● Dataset extract:
------

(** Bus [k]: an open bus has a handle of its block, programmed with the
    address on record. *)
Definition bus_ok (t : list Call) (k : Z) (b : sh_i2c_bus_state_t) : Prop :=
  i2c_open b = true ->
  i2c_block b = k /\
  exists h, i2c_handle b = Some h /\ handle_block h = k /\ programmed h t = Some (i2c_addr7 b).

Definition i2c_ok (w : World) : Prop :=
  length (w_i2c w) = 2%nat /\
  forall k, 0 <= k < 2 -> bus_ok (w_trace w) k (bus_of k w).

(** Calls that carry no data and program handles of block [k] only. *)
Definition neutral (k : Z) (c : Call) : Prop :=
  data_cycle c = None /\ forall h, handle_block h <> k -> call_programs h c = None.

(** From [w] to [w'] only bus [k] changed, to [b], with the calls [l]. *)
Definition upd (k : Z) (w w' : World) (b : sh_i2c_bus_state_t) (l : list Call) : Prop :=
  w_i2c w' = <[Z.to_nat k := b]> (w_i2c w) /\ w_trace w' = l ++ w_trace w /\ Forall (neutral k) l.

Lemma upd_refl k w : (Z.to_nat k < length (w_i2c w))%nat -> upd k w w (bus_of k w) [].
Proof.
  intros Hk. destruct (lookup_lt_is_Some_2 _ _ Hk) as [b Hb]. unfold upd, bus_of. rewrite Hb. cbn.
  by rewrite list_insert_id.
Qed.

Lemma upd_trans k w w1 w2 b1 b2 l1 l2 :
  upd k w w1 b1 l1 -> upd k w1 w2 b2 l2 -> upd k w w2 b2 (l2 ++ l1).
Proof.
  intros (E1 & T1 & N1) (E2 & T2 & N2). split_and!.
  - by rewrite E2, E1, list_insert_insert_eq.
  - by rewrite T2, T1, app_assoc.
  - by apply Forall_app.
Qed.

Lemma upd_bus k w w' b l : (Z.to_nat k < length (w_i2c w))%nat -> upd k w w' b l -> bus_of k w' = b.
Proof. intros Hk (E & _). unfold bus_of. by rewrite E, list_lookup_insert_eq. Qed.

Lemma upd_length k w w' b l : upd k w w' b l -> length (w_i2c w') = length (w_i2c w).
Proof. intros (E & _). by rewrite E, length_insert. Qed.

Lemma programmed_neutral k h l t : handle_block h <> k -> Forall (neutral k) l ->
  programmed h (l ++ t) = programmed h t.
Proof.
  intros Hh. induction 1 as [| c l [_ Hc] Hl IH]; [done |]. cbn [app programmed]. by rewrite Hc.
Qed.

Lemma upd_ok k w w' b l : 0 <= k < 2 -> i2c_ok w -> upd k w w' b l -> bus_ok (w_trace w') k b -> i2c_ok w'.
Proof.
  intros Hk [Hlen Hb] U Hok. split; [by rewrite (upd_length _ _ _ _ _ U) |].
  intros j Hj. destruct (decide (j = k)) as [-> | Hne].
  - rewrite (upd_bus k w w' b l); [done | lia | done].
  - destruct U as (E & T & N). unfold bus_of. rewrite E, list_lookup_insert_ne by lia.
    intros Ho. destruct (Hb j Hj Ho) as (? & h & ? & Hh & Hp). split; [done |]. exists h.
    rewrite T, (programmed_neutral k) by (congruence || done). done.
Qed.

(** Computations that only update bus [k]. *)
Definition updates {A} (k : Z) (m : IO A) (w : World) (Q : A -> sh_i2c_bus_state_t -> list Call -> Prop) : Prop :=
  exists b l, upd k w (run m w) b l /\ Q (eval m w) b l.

------

Using the entries above, copy out all lines that contain the string "only".

● Written solution:
(** Calls that carry no data and program handles of block [k] only. *)
(** From [w] to [w'] only bus [k] changed, to [b], with the calls [l]. *)
(** Computations that only update bus [k]. *)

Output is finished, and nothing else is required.